Le Macerie prime e la solidità di Zerocalcare

Zerocalcare Macerie prime

Finito di leggere Macerie prime, il nuovo fumetto di Zerocalcare pubblicato da BAO Publishing, il primo pensiero è stato quello di non poterne fare nessuna recensione accettabile, e non certo perché manchino elementi, spunti e sensazioni di cui poter parlare, di quelle ce ne sono a bizzeffe.

Infatti se il titolo vi ha incuriosito, non passeranno troppe pagine per capire che quelle macerie sono proprio le stesse su cui la generazione dei trenta-quarantenni si trova a camminare da tempo, quelle di un mondo costruito dai nonni e lasciato sgretolare dai padri su cui non si trovano più elementi solidi, ma solo precarietà. Parola orribile in tutti i sensi.

Eppure questa è una cosa con cui conviviamo un po’ tutti, in modo diretto o per interposizione; Calcare stesso, che ne sembra appena uscito dopo il successo avuto dai suoi “disegnetti”, la rivive attraverso le parabole esistenziali dei suoi amici e sulla sua pelle sotto forma di “accolli” e sensi di colpa.

Dunque il problema con questa opera, in cui Zerocalcare dopo Kobane Calling torna a parlare della quotidianità dell’autore stesso (o meglio il suo personaggio) e dei suoi amici, che ormai sono diventati così familiari anche a noi, è che è così vicina e diretta che è impossibile parlarne con distacco.
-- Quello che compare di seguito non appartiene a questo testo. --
(* ===== verification/Rounds.v ===== *)
(** * What a request goes through (src/src/routing/fallback.rs)

    An abstract account of [complete_chat] and [complete_chat_stream], against
    which both are proved.  Every candidate is one round: its breaker refuses
    it, its admission limit refuses it, or it is called and gives a list of
    answers.  [play] says which rounds can follow each other and what is asked
    of the breakers, the admission limits and the providers on the way, in
    which order and after which backoff; [verdict] says what the caller is then
    told.  Metrics and the prefix index, which no decision of the loops depends
    on, are left out of the account. *)
From S2P Require Import Prelude Str F64 Config ModelPools Chat Provider Resilience Admission Metrics.
From S2P Require Import Lru PrefixFingerprint PrefixAffinity Strategy Fallback.

Open Scope string_scope.
Open Scope list_scope.
Open Scope Z_scope.

Module Rounds.
Import Fallback.
#[local] Arguments Return {A} r.
#[local] Arguments ReturnWithGuard {A} r.
#[local] Arguments NextCandidate {A} last_retryable_error.
#[local] Arguments Panic {A}.

(** What a call comes to: an answer, an error, or a stream that ends before
    its first event. *)
Inductive Answer (R : Type) := Got (r : R) | Failed (e : Provider.ProviderError) | Nothing.
Arguments Got {R} r.
Arguments Failed {R} e.
Arguments Nothing {R}.

(** A candidate's round; the calls come with their latency in milliseconds. *)
Inductive Round (R : Type) :=
| Broken
| Full (r : Admission.AdmissionRejection)
| Tried (calls : list (Answer R * Z)).
Arguments Broken {R}.
Arguments Full {R} r.
Arguments Tried {R} calls.

Section Account.
Context (C : Type -> Type) `{!LruOps C}.
Variable sleep : Z -> World C -> World C.
Context {R : Type}.
(** The n-th call of the request, made to a candidate. *)
Variable ask : nat -> Strategy.Entry -> World C -> Answer R * World C.
Notation World := (World C).
Notation call := (Answer R * Z)%type.
Implicit Types (w : World) (e : Strategy.Entry) (a : Answer R) (calls : list call).

(** Only metrics and the prefix index differ. *)
Definition silent w w' : Prop :=
  resilience C w' = resilience C w /\ admission C w' = admission C w /\ now C w' = now C w.

Definition stops a : bool :=
  match a with
  | Got _ => true
  | Failed err => match fallback_decision err with TryNextProvider => false | Stop => true end
  | Nothing => false
  end.

(** Another retry follows. *)
Definition retried (pol : Resilience.RetryPolicy) (k : Z) a : bool :=
  match a with Failed err => negb (stops (Failed err)) && (k <? Resilience.max_retries pol) | _ => false end.

(** The calls to one candidate, the first being retry [k] and call [n] of the
    request, with a backoff before each further one. *)
Inductive tries e (pol : Resilience.RetryPolicy) : Z -> nat -> World -> list call -> World -> Prop :=
| tries_last k n w w1 a w2 :
    silent w w1 -> ask n e w1 = (a, w2) -> retried pol k a = false ->
    tries e pol k n w [(a, Metrics.elapsed_ms (now C w2) (now C w1))] w2
| tries_again k n w w1 a w2 d calls w3 :
    silent w w1 -> ask n e w1 = (a, w2) -> retried pol k a = true ->
    retry_backoff pol (k + 1) (Strategy.pname e) = Some d -> tries e pol (k + 1) (S n) (sleep d w2) calls w3 ->
    tries e pol k n w ((a, Metrics.elapsed_ms (now C w2) (now C w1)) :: calls) w3.

(** What the breaker is told of the last answer: nothing of a failure that is
    not retried, nor of an empty stream. *)
Definition reported e a w : World :=
  match a with
  | Got _ => record_success C (Strategy.pname e) w
  | Failed err => if stops (Failed err) then w else record_failure C (Strategy.pname e) w
  | Nothing => w
  end.

(** The rounds of a request from a world on, [n] calls having been made, and
    the breakers after them. *)
Inductive play : nat -> list Strategy.Entry -> World -> list (Round R) -> Resilience.ResilienceRegistry -> Prop :=
| play_out n w : play n [] w [] (resilience C w)
| play_broken n e es w w1 w2 rs reg :
    allow_provider_call C (Strategy.pname e) w = (w1, false) -> silent w1 w2 ->
    play n es w2 rs reg -> play n (e :: es) w (Broken :: rs) reg
| play_full n e es w w1 w2 r rs reg :
    allow_provider_call C (Strategy.pname e) w = (w1, true) ->
    acquire_provider C (Strategy.pname e) w1 = (w2, Err r) ->
    play n es w2 rs reg -> play n (e :: es) w (Full r :: rs) reg
| play_on n e es w w1 w2 g w3 calls w4 a w5 rs reg :
    allow_provider_call C (Strategy.pname e) w = (w1, true) ->
    acquire_provider C (Strategy.pname e) w1 = (w2, Ok g) -> silent w2 w3 ->
    tries e (policy_of C w2 (Strategy.pname e)) 0 n w3 calls w4 ->
    fst <$> last calls = Some a -> stops a = false -> silent (reported e a w4) w5 ->
    play (n + length calls) es (drop_admission C g w5) rs reg -> play n (e :: es) w (Tried calls :: rs) reg
| play_stop n e es w w1 w2 g w3 calls w4 a :
    allow_provider_call C (Strategy.pname e) w = (w1, true) ->
    acquire_provider C (Strategy.pname e) w1 = (w2, Ok g) -> silent w2 w3 ->
    tries e (policy_of C w2 (Strategy.pname e)) 0 n w3 calls w4 ->
    fst <$> last calls = Some a -> stops a = true ->
    play n (e :: es) w [Tried calls] (resilience C (reported e a w4)).

(** ** What is reported *)

Definition error_of a : option Provider.ProviderError :=
  match a with Got _ => None | Failed err => Some err | Nothing => Some Provider.ProviderBadResponse end.

Fixpoint attempts_of (fallback : bool) (n : nat) e calls : list Metrics.ProviderAttempt :=
  match calls with
  | [] => []
  | (a, latency) :: calls =>
      attempt (Strategy.pname e) (Z.min u32_max (Z.of_nat n + 1)) latency (negb (is_some (error_of a))) fallback
        (Metrics.provider_error_category <$> error_of a) :: attempts_of fallback (S n) e calls
  end.

(** The attempts made: numbered through, those on the first candidate alone
    not marked as a fallback. *)
Fixpoint made (i n : nat) (cands : list Strategy.Entry) (rs : list (Round R)) : list Metrics.ProviderAttempt :=
  match cands, rs with
  | e :: cands, Tried calls :: rs => attempts_of (0 <? i)%nat n e calls ++ made (S i) (n + length calls) cands rs
  | _ :: cands, _ :: rs => made (S i) n cands rs
  | _, _ => []
  end.

(** The last call, if the last round was one of calls. *)
Definition last_call (cands : list Strategy.Entry) (rs : list (Round R)) : option (Strategy.Entry * Answer R) :=
  match last (zip cands rs) with
  | Some (e, Tried calls) => (fun c : call => (e, fst c)) <$> last calls
  | _ => None
  end.

Definition refusal (before : option Admission.AdmissionRejection) (rs : list (Round R)) : option Admission.AdmissionRejection :=
  foldl (fun acc r => match r with Full x => Some x | _ => acc end) before rs.
(* ===== verification/ChatRoute.v ===== *)
(** * The chat endpoint (src/src/routes/chat.rs, src/src/routes/shared.rs)

    [chat_completions] from the parsed body to the response, with every
    recording on every branch, and the event stream of a streaming response.
    The state is the fallback loop's world, the key store, the response cache
    and the request log; the configuration is what [AppState] holds fixed.

    Arguments, as in the fallback loop: what providers answer and what happens
    to the shared world meanwhile, JSON encoding, SHA-256, and the wall clock as
    a function of the instant.  Tracing spans and the log store's I/O are left
    out: the log is the list of entries handed to it. *)
From S2P Require Import Prelude Str F64 Config ModelPools Chat Provider Resilience Admission Metrics.
From S2P Require Import Lru RequestLog Keys Cache PrefixFingerprint PrefixAffinity Strategy Fallback Rounds.

Open Scope string_scope.
Open Scope list_scope.
Open Scope Z_scope.

Module ChatRoute.

Definition CHAT_COMPLETIONS_ROUTE : string := "/v1/chat/completions".

(** What the handler reads of [AppState] and never changes. *)
Record Settings := {
  providers : list Strategy.Entry;
  model_pools : ModelPools.ModelPoolIndex;
  model_aliases : gmap string string;
  routing_policy : Config.RoutingPolicy;
  prefix_affinity : Config.PrefixAffinityConfig;
  chat_validation_limits : Chat.ChatValidationLimits;
  request_logging : RequestLog.RequestLoggingConfig;
  response_cache_ttl : Z
}.
(* ------------------------------------------------------------------ *)
(** ** Properties *)

(** C17: at the responses endpoint only streams are accounted for.  Take a
    gateway in service in which no backoff jitter is [u64::MAX], and a request
    that runs alone (while it waits nothing else moves the request counters or
    the admission counters or changes a retry policy).  It ends without a panic
    and gives back its admission slots and its place among the requests in
    flight.  A streaming request that was admitted is counted and logged once
    under this route, as a failure if the stream could not be set up, else as
    its stream ended, and not at all if the client left it; any other request,
    whether answered, failed or refused, leaves the counts of requests (total,
    successful, failed and in flight) and the log as they were. *)
Theorem responses_accounting C `{!LruOps C} S K `{!Keys.KeyStore S, !Cache.ResponseCache K}
  prefix_to_vec cache_to_vec sha256 json_to_string delta_to_string completed_to_string error_to_string unix sleep call
  Stream scall next s key rid r answers polls a :
  quiet_env C sleep call Stream scall next -> in_service C S K a -> Fallback.jitters_ok C (world C S K a) ->
  Forall (fun '(_, tick) => calm C tick) answers -> Forall (calm C) polls ->
  exists a' o,
    serve C S K prefix_to_vec cache_to_vec sha256 json_to_string delta_to_string completed_to_string error_to_string
      unix sleep call Stream scall next s key rid r answers polls a = (a', Some o) /\
    Fallback.admission C (world C S K a') = Fallback.admission C (world C S K a) /\
    booked C S K s rid RESPONSES_ROUTE (bill C S K json_to_string s rid r a o) a a'.
Proof. intros Hq Hin Hj. apply serve_booked; [done|by apply in_service_fit]. Qed.

(** C18: a responses stream sends every text delta of every choice in order, and
    then, if the provider completed, one completion event holding exactly the
    text sent, and the end mark; if it did not, one error event and nothing
    else.  (For a client that keeps polling and a text within the limit.) *)
Theorem responses_stream_sends_text C S K `{!Keys.KeyStore S} delta_to_string completed_to_string error_to_string unix
  Stream s key rid ps started answers polls a chunks t rest :
  Event (Fallback.first_event Stream (ps_success Stream ps)) :: map (fun '(u, _) => upstream_item u) answers
    = map (fun c => Event (Provider.Chunk c)) chunks ++ t :: rest ->
  is_chunk t = false -> Str.chars_count (joined (chunk_texts chunks)) <= MAX_STREAM_OUTPUT_CHARS ->
  (length (chunk_texts chunks) < length polls)%nat ->
  let '(_, sent, how) :=
    response_stream C S K delta_to_string completed_to_string error_to_string unix Stream s key rid ps started answers
      polls a in
  sent = map (delta_event delta_to_string rid) (chunk_texts chunks) ++
    match t with
    | Event (Provider.Completed u) =>
        [completed_event completed_to_string
           (response_object rid (Provider.ctx_created (Fallback.str_context Stream (ps_success Stream ps)))
              (Provider.ctx_model (Fallback.str_context Stream (ps_success Stream ps))) (joined (chunk_texts chunks)) u);
         done_event]
    | t => last_event error_to_string rid t
    end /\
  bill_stream how = Some (if completes t then RequestLog.Success else RequestLog.Failure).
Proof.
  intros Hitems Ht Hlen Hp. unfold response_stream. set (items := (_, _) :: _).
  assert (map fst items = map (fun c => Event (Provider.Chunk c)) chunks ++ t :: rest) as Hi.
  { rewrite <-Hitems. unfold items. cbn [map fst]. f_equal. rewrite map_map. apply map_ext. by intros [u tick]. }
  destruct (response_loop_all C delta_to_string error_to_string rid started
    (Fallback.str_attempts Stream (ps_success Stream ps)) chunks t rest items "" polls (world C S K a) Hi Ht Hlen Hp)
    as (polls' & w & e & -> & H1 & H2). cbn [String.append].
  destruct (finish_stream C S K _ _ _ _ _ _ _ _ e _ _) as [a2 g2].
  destruct (completes t) eqn:Ec.
  - destruct t as [[c|u]|er| |]; try done. destruct (H1 u eq_refl) as (Hu & Hf & ->). rewrite Hu, Hf.
    destruct (drop _ polls) as [|p polls'] eqn:Ed.
    { apply (f_equal length) in Ed. rewrite length_drop in Ed. cbn in Ed. lia. }
    cbn [final_events last_event app]. rewrite app_nil_r. split; [done|]. cbn [bill_stream]. by rewrite Hf, Hu.
  - rewrite (H2 eq_refl). cbn [bill_stream]. rewrite (H2 eq_refl). cbn [is_some]. rewrite andb_false_r.
    split; [|done]. by destruct t as [[c|u]|er| |].
Qed.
Inoltre Macerie prime è una storia non conclusa, è un lungo preludio, la presentazione di intrecci narrativi di cui si svelerà il disegno solo nella seconda parte, conclusiva, che vedrà la luce (parole dell’autore) solo a maggio. Per ora quello che si comprende è che le vicende che riportano insieme il gruppo storico di amici di Calcare non sono fini a sé stesse, ma cucite, ancora a larghe maglie, con una sotto trama inquietante che non si dipana abbastanza per poterla decifrare.

Zerocalcare Macerie prime

La certezza con questo autore però è la sua capacità di comunicare e raccontare, la certezza che continuando a leggere arriveremo al punto in cui la storia ci assesterà quella mazzata da spezzare il cuore, tutte le strade buie percorse troveranno il loro traguardo in una conclusione che ci colpirà diritto al petto, come è successo finora.

Non sembra ci sia da temere che la vena artistica di Zerocalcare si sia esaurita, anche se in questo volume si ride forse un po’ di meno e alcuni passaggi sembrino un filo macchinosi: è evidente infatti che sotto c’è un piano ben preciso che esige anche dei precisi meccanismi che tolgono anche un poco di spontaneità.

Zerocalcare Macerie prime

La bravura di Michele Reich non risiede solo nella capacità registica di mostrarci gli eventi che racconta riuscendo a personalizzare e rendere vividi fatti e personaggi, ma è proprio nel modo di raccontare, modo che trova sorgente nella vivacità popolare, nella romanità (anche se le sue origini non sono strettamente romane, il vivere a Rebibbia ha influito sicuramente nel modus operandi del Nostro), in quella genuina abilità di dire e ridicolizzare, di esaminare e riprodurre, che scorre nelle vene dei latini in generale e dei romani in particolare, che da Belli a Verdone ha creato un genere specifico.

Zerocalcare riesce attraverso i disegni a portare su carta i racconti orali tipici delle borgate, ricchi di flashback e memorie, di ricapitolazioni e riflessioni personali, naturalmente aggiungendoci elementi fondamentali che rendono tali storie universali e adattabili alla sensibilità e ai bisogni dei lettori.

Se non fosse che lui stesso mi ci manderebbe, non esiterei a paragonare i fumetti di Zerocalcare alle opere classiche, e intendo dire proprio omeriche: come un aedo dei giorni nostri, riporta nelle sue storie ideali e convinzioni condivisibili da molti; quel modo di rappresentare i protagonisti con sembianze diverse o animalesche, collegate alle loro caratteristiche, non è poi così diverso dalla reiterazione di patronimici o epiteti che gli aedi usavano per caratterizzare e far memorizzare i personaggi delle loro storie; infine i suoi racconti non sono mai fine a sé stessi, ma hanno uno scopo educativo e di crescita. Chi ha letto il volume avrà anche notato l’introduzione di figure mitiche e divinità, insieme al valore riconosciuto al passaggio della conoscenza, all’importanza degli anziani e della memoria collettiva che inaspettatamente sembra dare sostegno a questa similitudine apparentemente improbabile.

Aspettiamo dunque maggio per la sua conclusione e intanto godiamo di questa storia che poggia su macerie e aspira alla solidità.